When this election is over, we will keep working, we’ll pay attention. We won’t just let government do whatever they want. We’ve tried that, going about our daily lives and figuring it was okay because we live in a democracy, and it didn’t work. Now, we’ll have a voice, we’ll use it and we’ll be heard.

Please VOTE!!! Every single vote counts. And, if you have neighbors that might need help going to the polls, please take them with you…we can only make this happen if we work together.

Join the discussion 6 Comments

  • Bella Casa says:

    My birthday is November 4th…and I was soooo disappointed when Hillary Clinton did not win the nomination…because I thought for sure, my birthday present this year would be our first woman president, I was so excited!

    After she lost, it took awhile to warm up to Barack Obama…but now I am not only on the Change Express, but I am one of his biggest cheerleaders as well.

    I have actually reflected alot about him becoming our first African American president and what that means for our great country…and have come to the conclusion that this is actually a much better outcome than having Hillary win, there’s just much more history and meaning and feelings with a President Obama and I for one, can’t wait!!!

    Happy early birthday to your little girl :) :)

    Found your blog from twitter!

    Bella :)

  • Julie Roads says:

    Hi Bella!
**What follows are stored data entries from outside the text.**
Lemma apply_transforms_outcome md :
  well_formed md ->
  match apply_transforms md with
  | Ok md' =>
      well_formed md'
      /\ List.length (vertices md') = List.length (vertices md)
      /\ (exists ns, normals md' = Some ns
                     /\ List.length ns = List.length (vertices md'))
  | Raise e => float_error e
  end.
Proof.
  intros [Hu Hf]. unfold apply_transforms.
  cbn [ROTATE_X_MINUS_90 FLIP_UV_MAPS FLIP_FACE_ORIENTATION SHADE_SMOOTH
       vertices uvs faces vertex_count face_count normals].
  assert (Hlen : len (rotate_x_minus_90 (vertices md)) = len (vertices md)).
  { unfold len, rotate_x_minus_90. rewrite length_map. reflexivity. }
  assert (Hf' : Forall (face_in (len (rotate_x_minus_90 (vertices md))))
                       (flip_faces (faces md))).
  { rewrite Hlen. apply flip_faces_in. assumption. }
  pose proof (calculate_vertex_normals_outcome _ _ Hf') as Hn.
  destruct (calculate_vertex_normals _ _) as [ns|e]; cbn [bind]; [|assumption].
  unfold well_formed. cbn [vertices uvs faces normals].
  unfold rotate_x_minus_90, flip_uvs in *. rewrite !length_map in *.
  repeat split; try assumption. exists ns. split; [reflexivity|assumption].
Qed.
Welcome…and happy birthday! I have to agree…which is odd, being the feminist that I am…but I don’t think Hilary lost because she’s a woman and it wouldn’t have been as hard for her to win because of it either.
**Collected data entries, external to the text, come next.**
(** C2, as stated, fails for the same reason: the balance is compared with
    the amount the request carries, not with the listing's point value.
    With balance 100 and the listing priced 150, a request for that listing
    carrying the amount 1 commits: the buyer is debited 1 and the listing
    goes [in-transit]. *)
Lemma createSwapOrder_checks_request_amount :
  let coat := listing "seller" (Some 150) ItemApproved in
  let db := store 100 coat in
  let r := createSwapOrder 7
             (OrderData.mk "coat" "buyer" (Some "seller") (Some 1)) db in
  Item.pointValue coat = Some 150
  /\ balance "buyer" db = Some 100
  /\ fst r = Resolved "0"
  /\ balance "buyer" (snd r) = Some 99
  /\ Item.status <$> items (snd r) !! "coat" = Some ItemInTransit
  /\ is_Some (swapOrders (snd r) !! "0").
Proof.
  intros coat db r. subst r. rewrite createSwapOrder_eq.
  repeat split. eexists. reflexivity.
Qed.

(** C2, amended. A redemption request that fails a check of
    [createSwapOrder] (the buyer's account is missing, the buyer's balance
    is below the amount of the request, the listing is missing, or the
    listing's status is not [approved]) is rejected and the store after the call is the store before it: no
    balance, no listing, no swap order and no transaction has changed. When
    the buyer exists with a balance below the amount, the error raised
    inside the unit is [InsufficientBalance] ("Insufficient points");
    [handleApiError] logs it and reports it to the caller under the message
    [unexpected]. *)
Theorem createSwapOrder_failure_atomic now orderData db :
  users db !! OrderData.buyerId orderData = None
  \/ (exists buyer, users db !! OrderData.buyerId orderData = Some buyer
                    /\ User.points buyer < pointsNeeded orderData)
  \/ items db !! OrderData.itemId orderData = None
  \/ (exists item, items db !! OrderData.itemId orderData = Some item
                   /\ Item.status item <> ItemApproved) ->
  exists logged,
    createSwapOrder now orderData db = (Rejected logged unexpected, db)
    /\ (forall buyer,
          users db !! OrderData.buyerId orderData = Some buyer ->
          User.points buyer < pointsNeeded orderData ->
          logged = InsufficientBalance).
Proof.
  intros Hfail. rewrite createSwapOrder_eq.
  destruct (users db !! OrderData.buyerId orderData) as [buyer|] eqn:Hb.
  - destruct (Z.ltb_spec (User.points buyer) (pointsNeeded orderData))
      as [Hlt|Hge].
    + eexists; split; [reflexivity|]. reflexivity.
    + destruct Hfail as [Hf|[(b & Hf & Hlt)|[Hf|(it & Hf & Hst)]]].
      * discriminate.
      * injection Hf as <-. lia.
      * rewrite Hf. eexists; split; [reflexivity|].
        intros b Hb' Hlt. injection Hb' as <-. lia.
      * rewrite Hf. rewrite bool_decide_eq_false_2 by exact Hst.
        eexists; split; [reflexivity|].
        intros b Hb' Hlt. injection Hb' as <-. lia.
  - eexists; split; [reflexivity|]. intros b Hb'. discriminate.
Qed.

(** Scenario A: balance 100, listing priced 150. *)
Lemma createSwapOrder_failure_atomic_scenarioA :
  let coat := listing "seller" (Some 150) ItemApproved in
  let db := store 100 coat in
  createSwapOrder 7 (swapOrderData "coat" coat "buyer") db
    = (Rejected InsufficientBalance unexpected, db)
  /\ balance "buyer" db = Some 100
  /\ Item.status <$> items db !! "coat" = Some ItemApproved.
Proof.
  intros coat db.
  destruct (createSwapOrder_failure_atomic 7
              (swapOrderData "coat" coat "buyer") db)
    as (logged & Hcall & Hkind).
  - right; left. exists (account "buyer" 100). split; [reflexivity|].
    cbn. lia.
  - rewrite (Hkind (account "buyer" 100)) in Hcall;
      [|reflexivity|cbn; lia].
    split; [exact Hcall|]. split; reflexivity.
Defined.

(** C6, as stated, fails: the buyer is checked before the listing. With a
    buyer of balance 100 and a listing priced 150 whose status is [pending],
    the request is rejected with [InsufficientBalance], which is not
    [ItemUnavailable]. *)
Lemma createSwapOrder_buyer_checked_first :
  let coat := listing "seller" (Some 150) ItemPending in
  let db := store 100 coat in
  (exists item, items db !! "coat" = Some item
                /\ Item.status item <> ItemApproved)
  /\ createSwapOrder 7 (swapOrderData "coat" coat "buyer") db
       = (Rejected InsufficientBalance unexpected, db)
  /\ ~ ItemUnavailable InsufficientBalance.
Proof.
  intros coat db. split; [|split].
  - exists coat. split; [reflexivity|discriminate].
  - rewrite createSwapOrder_eq. reflexivity.
  - intros [H|H]; discriminate.
Qed.

(** C6, amended. A redemption request for a listing that does not exist or
    whose status is not [approved] is rejected and leaves the store
    unchanged. The buyer is checked first: when the buyer's account is
    missing the error is [AccountNotFound]; when the buyer's balance is
    below the amount of the request it is [InsufficientBalance]; in the
    remaining case, where the buyer exists and can pay, it is
    [ItemUnavailable]. *)
Theorem createSwapOrder_unavailable_item now orderData db :
  items db !! OrderData.itemId orderData = None
  \/ (exists item, items db !! OrderData.itemId orderData = Some item
                   /\ Item.status item <> ItemApproved) ->
  exists logged,
    createSwapOrder now orderData db = (Rejected logged unexpected, db)
    /\ match users db !! OrderData.buyerId orderData with
       | None => logged = AccountNotFound
       | Some buyer =>
           if User.points buyer <? pointsNeeded orderData
           then logged = InsufficientBalance
           else ItemUnavailable logged
       end.
Proof.
  intros Hitem. rewrite createSwapOrder_eq.
  destruct (users db !! OrderData.buyerId orderData) as [buyer|].
  - destruct (User.points buyer <? pointsNeeded orderData).
    + eexists; split; reflexivity.
    + destruct Hitem as [Hi|(item & Hi & Hst)]; rewrite Hi.
      * eexists; split; [reflexivity|]. left; reflexivity.
      * rewrite bool_decide_eq_false_2 by exact Hst.
        eexists; split; [reflexivity|]. right; reflexivity.
  - eexists; split; reflexivity.
Qed.

(** A buyer who can pay, and a listing that is still [pending]. *)
Lemma createSwapOrder_unavailable_item_pending :
  let coat := listing "seller" (Some 150) ItemPending in
  let db := store 200 coat in
  exists logged,
    createSwapOrder 7 (swapOrderData "coat" coat "buyer") db
      = (Rejected logged unexpected, db)
    /\ ItemUnavailable logged.
Proof.
  intros coat db.
  destruct (createSwapOrder_unavailable_item 7
              (swapOrderData "coat" coat "buyer") db)
    as (logged & Hcall & Hkind).
  - right. exists coat. split; [reflexivity|discriminate].
  - exists logged. split; [exact Hcall|exact Hkind].
Defined.

(** C7, as stated, fails: [createSwapOrder] does not look at the listing's
    point value. For an approved listing without a point value, a request
    that names it and leaves the amount out has [pointsNeeded] 0, and the
    call commits: a swap order is created and the listing goes
    [in-transit]. *)
Lemma createSwapOrder_without_point_value :
  let coat := listing "seller" None ItemApproved in
  let db := store 100 coat in
  let r := createSwapOrder 7
             (OrderData.mk "coat" "buyer" (Some "seller") None) db in
  Item.pointValue coat = None
  /\ fst r = Resolved "0"
  /\ swapOrders (snd r) !! "0"
       = Some (SwapOrder.mk "coat" "buyer" (Some "seller") None OrderPending 7)
  /\ Item.status <$> items (snd r) !! "coat" = Some ItemInTransit.
Proof.
  intros coat db r. subst r. rewrite createSwapOrder_eq.
  repeat split.
Qed.

(** C7, amended. The point value is checked by the caller: for a listing
    without a point value (absent, or 0) [handleSwapRequest] leaves the
    store unchanged, so no debit is made, no swap order is created and the
    listing keeps its status; with a signed-in user it shows "This item
    doesn't have a point value set" and does not call [createSwapOrder]. *)
Theorem handleSwapRequest_no_point_value now firebaseUser currentUser itemId
    item db :
  noPointValue item = true ->
  snd (handleSwapRequest now firebaseUser currentUser (Some (itemId, item)) db)
    = db
  /\ (forall uid cu,
        firebaseUser = Some uid -> currentUser = Some cu ->
        handleSwapRequest now firebaseUser currentUser (Some (itemId, item)) db
          = (ShowError "This item doesn't have a point value set", db)).
Proof.
  intros Hno. unfold handleSwapRequest. split.
  - destruct firebaseUser, currentUser; try reflexivity.
    rewrite Hno. reflexivity.
  - intros uid cu -> ->. rewrite Hno. reflexivity.
Qed.

Lemma handleSwapRequest_no_point_value_coat :
  let coat := listing "seller" None ItemApproved in
  let db := store 100 coat in
  handleSwapRequest 7 (Some "buyer") (Some (account "buyer" 100))
    (Some ("coat", coat)) db
  = (ShowError "This item doesn't have a point value set", db).
Proof.
  intros coat db.
  destruct (handleSwapRequest_no_point_value 7 (Some "buyer")
              (Some (account "buyer" 100)) "coat" coat db)
    as [_ Hshown]; [reflexivity|].
  apply (Hshown "buyer" (account "buyer" 100)); reflexivity.
Defined.

(** ** Moderation ([moderateItem]) *)

(** C8 fails on the code at every approving call. [moderateItem] buffers
    the listing update and only then reads the owner's account; the client
    refuses the read, the unit aborts, and the call rejects with the
    [invalid-argument] error while the store stays as it was: the listing
    is not approved, the notes are not stored, nobody is credited and no
    transaction is recorded. The rejecting half of the claim holds: with
    [approved = false] the call resolves, the status is [rejected], the
    notes are stored, and no account and no transaction changes. *)
Theorem moderateItem_approval_rejected now db itemId item notes :
  items db !! itemId = Some item ->
  (exists detail,
     moderateItem now itemId true notes db
     = (Rejected (FirebaseError "invalid-argument" detail)
          ("Firebase Error: " ++ detail), db))
  /\ moderateItem now itemId false notes db
     = (Resolved tt,
        mkDB (users db)
          (<[itemId := updateItemModeration item ItemRejected
                         (notesOrEmpty notes)]> (items db))
          (swapOrders db) (pointsTransactions db)).
Proof.
  intros Hitem. rewrite !moderateItem_eq, Hitem. split.
  - eexists. reflexivity.
  - reflexivity.
Qed.

(** Scenarios C and D on the seller's [pending] listing. *)
Lemma moderateItem_approval_rejected_scenarioC :
  let coat := listing "seller" (Some 150) ItemPending in
  let db := store 100 coat in
  (exists detail,
     moderateItem 7 "coat" true None db
     = (Rejected (FirebaseError "invalid-argument" detail)
          ("Firebase Error: " ++ detail), db))
  /\ Item.status <$> items db !! "coat" = Some ItemPending
  /\ balance "seller" db = Some 100
  /\ items (snd (moderateItem 7 "coat" false (Some "low quality images") db))
       !! "coat"
     = Some (updateItemModeration coat ItemRejected "low quality images").
Proof.
  intros coat db.
  destruct (moderateItem_approval_rejected 7 db "coat" coat None)
    as [Happrove _]; [reflexivity|].
  destruct (moderateItem_approval_rejected 7 db "coat" coat
              (Some "low quality images")) as [_ Hreject]; [reflexivity|].
  split; [exact Happrove|]. split; [reflexivity|]. split; [reflexivity|].
  rewrite Hreject. reflexivity.
Defined.

(** C9 fails on the code through the same read after write: on an existing
    listing the first approving call is rejected and changes nothing, and
    so is the second; no call awards anything, so the owner's balance and
    the ledger are after the two calls what they were before them. *)
Theorem moderateItem_twice_rejected now1 now2 notes1 notes2 db itemId item :
  items db !! itemId = Some item ->
  let r1 := moderateItem now1 itemId true notes1 db in
  let r2 := moderateItem now2 itemId true notes2 (snd r1) in
  (exists detail,
     fst r1 = Rejected (FirebaseError "invalid-argument" detail)
                ("Firebase Error: " ++ detail))
  /\ (exists detail,
        fst r2 = Rejected (FirebaseError "invalid-argument" detail)
                   ("Firebase Error: " ++ detail))
  /\ snd r1 = db
  /\ snd r2 = db.
Proof.
  intros Hitem r1 r2. subst r1 r2.
  rewrite !moderateItem_eq, Hitem. cbn [fst snd]. rewrite Hitem. cbn [fst snd].
  repeat split; eexists; reflexivity.
Qed.

Lemma moderateItem_twice_rejected_seller :
  let coat := listing "seller" (Some 150) ItemPending in
  let r1 := moderateItem 7 "coat" true None (store 100 coat) in
  let r2 := moderateItem 8 "coat" true None (snd r1) in
  balance "seller" (snd r2) = Some 100
  /\ pointsTransactions (snd r2) = ∅.
Proof.
  intros coat r1 r2.
  destruct (moderateItem_twice_rejected 7 8 None None (store 100 coat) "coat"
              coat) as (_ & _ & _ & Hdb); [reflexivity|].
  fold r1 in Hdb. fold r2 in Hdb. rewrite Hdb. split; reflexivity.
Defined.

(** ** Account creation ([createUser]) *)

(** C10. [createUser] always resolves with the id it was given. When no
    account exists under that id, the account is created with a balance of
    exactly 100 and nothing else changes: no transaction is recorded. When
    an account exists under that id, the store, and so that account, is left
    as it was. *)
Theorem createUser_welcome_bonus now userData db :
  let uid := UserData.id userData in
  (users db !! uid = None ->
   exists db',
     createUser now userData db = (Resolved uid, db')
     /\ users db' = <[uid := newUserDoc now userData]> (users db)
     /\ balance uid db' = Some 100
     /\ pointsTransactions db' = pointsTransactions db
     /\ items db' = items db
     /\ swapOrders db' = swapOrders db)
  /\ (forall user,
        users db !! uid = Some user ->
        createUser now userData db = (Resolved uid, db)).
Proof.
  intros uid. subst uid. rewrite createUser_eq. split.
  - intros ->. eexists; split; [reflexivity|].
    unfold balance. cbn [users items swapOrders pointsTransactions].
    rewrite lookup_insert_eq. repeat split.
  - intros user ->. reflexivity.
Qed.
    We’ll get a woman in there asap…I’m not worried…and I’m so ready for President Obama!

    Thanks so much for coming by…hope to see you again soon…LOVE Twitter.

  • Joan says:

    Hi Julie – I’m Deb’s mom :) Deb’s birthday is Nov 6th and as it turned out she got to vote for the first time ON her birthday, in a PRESIDENTIAL election. Neat huh.

  • bklein34 says:

    I’ve had similar thoughts like, “How on earth can this group plan the annual Holiday Boutique on election night?!” I am actually so worried that the pollsters (who have proven themselves somewhat faulty this year) are so off base on this.

    But your point on the Starbucks ad is EXACTLY the big point overall. November 4 is just one day. It’s not crossing the finish line, it’s just the starting gun. It’s what we all do afterwards, and what whatever new administration does afterwards, that will count.
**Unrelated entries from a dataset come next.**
(** A robot within its limits on which C8 is instantiated. *)
Lemma C8_witness :
  0 = 0
  /\ - PI / 2 <= a1 default <= PI / 2
  /\ crossing_time_a1 default (a1 default + 0 * (1 * t_interval default)) 0
       (1 * t_interval default)
     = Ok (1 * t_interval default).
Proof.
  assert (H : - PI / 2 <= a1 default <= PI / 2).
  { pose proof PI_RGT_0. unfold default, init, a1. lra. }
  split; [reflexivity|]. split; [exact H|].
  exact (proj1 (C8_zero_velocity_keeps_nominal_duration
                  euler_odeint default 0 0 1) eq_refl H).
Defined.

(** * Further properties of the two classes *)

(** ** Wrapping keeps the direction of an angle *)

Lemma sin_cos_period_nat (x : R) (n : nat) :
  sin (x + INR n * (2 * PI)) = sin x /\ cos (x + INR n * (2 * PI)) = cos x.
Proof.
  replace (x + INR n * (2 * PI)) with (x + 2 * INR n * PI) by ring.
  split; [apply sin_period|apply cos_period].
Qed.

Lemma sin_cos_period_Z (x : R) (k : Z) :
  sin (x + IZR k * (2 * PI)) = sin x /\ cos (x + IZR k * (2 * PI)) = cos x.
Proof.
  destruct (Z_le_gt_dec 0 k) as [Hk|Hk].
  - rewrite <- (Z2Nat.id k Hk), <- INR_IZR_INZ. apply sin_cos_period_nat.
  - assert (Hn : (0 <= - k)%Z) by lia.
    destruct (sin_cos_period_nat (x + IZR k * (2 * PI)) (Z.to_nat (- k)))
      as [Hs Hc].
    rewrite INR_IZR_INZ, (Z2Nat.id _ Hn), opp_IZR in Hs, Hc.
    replace (x + IZR k * (2 * PI) + - IZR k * (2 * PI)) with x in Hs, Hc
      by ring.
    split; congruence.
Qed.
(** X8: the constructor of the notification action succeeds exactly when
    the renderer could be instantiated to a truthy object, the renderer config
    has a ["module_name"] entry, and the webhook is neither [None] nor empty;
    [notify_on] plays no part.  The action then holds the instantiated
    renderer, the webhook and [notify_on] as given. *)
Theorem slack_init_succeeds_iff {instantiation : Instantiation}
    (data_context : DataContext) (renderer_config : gmap string string)
    (slack_webhook : option string) (notify_on : string) :
  ((∃ self, SlackNotificationAction.__init__ data_context renderer_config slack_webhook
              notify_on = Built self)
   ↔ (∃ rd module_name,
        instantiate_class_from_config renderer_config ∅ ∅ = Returned (Some rd)
        ∧ renderer_config !! "module_name" = Some module_name
        ∧ truthy_webhook slack_webhook = true))
  ∧ (∀ self, SlackNotificationAction.__init__ data_context renderer_config slack_webhook
               notify_on = Built self ->
       SlackNotificationAction.data_context self = data_context
       ∧ instantiate_class_from_config renderer_config ∅ ∅
         = Returned (Some (SlackNotificationAction.renderer self))
       ∧ slack_webhook = Some (SlackNotificationAction.slack_webhook self)
       ∧ SlackNotificationAction.notify_on self = notify_on).
Proof.
  unfold SlackNotificationAction.__init__.
  destruct (instantiate_class_from_config renderer_config ∅ ∅) as [[rd|]|e];
    destruct (renderer_config !! "module_name") as [m|];
    try destruct (renderer_config !! "class_name") as [c|];
    destruct slack_webhook as [[|ch url]|]; simpl;
    (split; [split; [intros [self E]; try discriminate E; eauto
                    |intros (rd' & m' & E1 & E2 & E3);
                     try discriminate E1; try discriminate E2; try discriminate E3;
                     eauto]
            |intros self E; try discriminate E; by injection E as <-]).
Qed.

Lemma slack_init_succeeds_iff_witness :
  SlackNotificationAction.__init__ (instantiation := Fixtures.stub_instantiation)
    Fixtures.context Fixtures.renderer_config (Some "https://hooks.slack.example/T0")
    SlackNotificationAction.default_notify_on
  = Built (Fixtures.slack "all")
  ∧ truthy_webhook (Some "https://hooks.slack.example/T0") = true.
Proof.
  assert (I : SlackNotificationAction.__init__ (instantiation := Fixtures.stub_instantiation)
                Fixtures.context Fixtures.renderer_config
                (Some "https://hooks.slack.example/T0")
                SlackNotificationAction.default_notify_on
              = Built (Fixtures.slack "all"))
    by (vm_compute; reflexivity).
  split; [exact I|].
  destruct (proj1 (proj1 (slack_init_succeeds_iff
                            (instantiation := Fixtures.stub_instantiation)
                            Fixtures.context Fixtures.renderer_config
                            (Some "https://hooks.slack.example/T0")
                            SlackNotificationAction.default_notify_on))
              (ex_intro _ (Fixtures.slack "all") I)) as (rd & m & _ & _ & T).
  exact T.
Defined.

(** X9: which error the constructor of the notification action ends with.
    An exception of [instantiate_class_from_config] passes through.  A config
    without ["module_name"] gives [KeyError], even when the renderer was
    instantiated.  A falsy renderer gives [ClassInstantiationError] with the
    module and class names of the config and no package name, before the
    webhook is looked at.  Only with a truthy renderer does a missing or empty
    webhook give [AssertionError]. *)
Theorem slack_init_errors {instantiation : Instantiation}
    (data_context : DataContext) (renderer_config : gmap string string)
    (slack_webhook : option string) (notify_on : string) :
  let init := SlackNotificationAction.__init__ data_context renderer_config slack_webhook
                notify_on in
  (∀ e, instantiate_class_from_config renderer_config ∅ ∅ = Raised e ->
     init = Failed (Propagated e))
  ∧ (∀ answer, instantiate_class_from_config renderer_config ∅ ∅ = Returned answer ->
       renderer_config !! "module_name" = None ->
       init = Failed (Propagated (KeyError "module_name")))
  ∧ (∀ module_name class_name,
       instantiate_class_from_config renderer_config ∅ ∅ = Returned None ->
       renderer_config !! "module_name" = Some module_name ->
       renderer_config !! "class_name" = Some class_name ->
       init = Failed (ClassInstantiationError module_name None class_name))
  ∧ (∀ module_name,
       instantiate_class_from_config renderer_config ∅ ∅ = Returned None ->
       renderer_config !! "module_name" = Some module_name ->
       renderer_config !! "class_name" = None ->
       init = Failed (Propagated (KeyError "class_name")))
  ∧ (∀ rd module_name,
       instantiate_class_from_config renderer_config ∅ ∅ = Returned (Some rd) ->
       renderer_config !! "module_name" = Some module_name ->
       truthy_webhook slack_webhook = false ->
       init = Failed (AssertionError "No Slack webhook found in action config.")).
Proof.
  intros init. subst init. unfold SlackNotificationAction.__init__.
  split; [intros e ->; reflexivity|].
  split; [intros answer -> ->; reflexivity|].
  split; [intros m c -> -> ->; reflexivity|].
  split; [intros m -> -> ->; reflexivity|].
  intros rd m -> -> T. destruct slack_webhook as [url|]; [|reflexivity].
  by rewrite T.
Qed.

Lemma slack_init_errors_witness :
  (instantiate_class_from_config (Instantiation := Fixtures.stub_instantiation)
     (<["module_name" := "my_module"]> (<["class_name" := "MyRenderer"]> ∅)) ∅ ∅
   = Returned None
   ∧ SlackNotificationAction.__init__ (instantiation := Fixtures.stub_instantiation)
       Fixtures.context
       (<["module_name" := "my_module"]> (<["class_name" := "MyRenderer"]> ∅))
       None "all"
     = Failed (ClassInstantiationError "my_module" None "MyRenderer"))
  ∧ (truthy_webhook (Some "") = false
     ∧ SlackNotificationAction.__init__ (instantiation := Fixtures.stub_instantiation)
         Fixtures.context Fixtures.renderer_config (Some "") "all"
       = Failed (AssertionError "No Slack webhook found in action config.")).
Proof.
  assert (F : instantiate_class_from_config (Instantiation := Fixtures.stub_instantiation)
                (<["module_name" := "my_module"]> (<["class_name" := "MyRenderer"]> ∅))
                ∅ ∅
              = Returned None)
    by (vm_compute; reflexivity).
  assert (G : instantiate_class_from_config (Instantiation := Fixtures.stub_instantiation)
                Fixtures.renderer_config ∅ ∅
              = Returned (Some Fixtures.stub_renderer))
    by (vm_compute; reflexivity).
  split; (split; [first [exact F|reflexivity]|]).
  - apply (proj1 (proj2 (proj2 (slack_init_errors
                                   (instantiation := Fixtures.stub_instantiation)
                                   Fixtures.context
                                   (<["module_name" := "my_module"]>
                                      (<["class_name" := "MyRenderer"]> ∅))
                                   None "all"))));
      [exact F|vm_compute; reflexivity|vm_compute; reflexivity].
  - apply (proj2 (proj2 (proj2 (proj2 (slack_init_errors
                                          (instantiation := Fixtures.stub_instantiation)
                                          Fixtures.context Fixtures.renderer_config
                                          (Some "") "all"))))
             Fixtures.stub_renderer
             "great_expectations.render.renderer.slack_renderer");
      [exact G|vm_compute; reflexivity|reflexivity].
Defined.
    Truly hope that we will see REAL CHANGE, progressive vision and innovation and international redemption come out of the election results. In other words, VOTE FOR OBAMA!

    But either way, I hope this election does galvanize people on both sides enough for them to recognize the importance of the right to vote.

  • --Deb says:

    I’m partial to November 6th myself, of course, because it’s my birthday, too. But yes, November 4th has a very nice ring to it this year.

    It’s absolutely true, though–change doesn’t happen in one day. It doesn’t happen because of one election. It happens because of what happens AFTER the election.

    It also happens because We the People participated. I DO have a definite opinion as to who I want to win this election (as opposed to the last two Presidential elections when I couldn’t stand/could care less about the candidates). Ultimately, though, it’s important that EVERYBODY vote–regardless of who they vote for. It can’t be a representative government if it’s not representational, and that can only happen if we all speak UP!

    I can’t wait to get to the polls tomorrow…

  • Being an Oregonian, I voted two weeks ago…and am relieved that the wait is almost over.

    I think the most important part of your post, Julie, is your pointing out that voting counts, but it also matters what WE do AFTER the election. We have to show that our engagement can be sustained. Even with an Obama victory, our work doesn’t end tomorrow–it’s only beginning.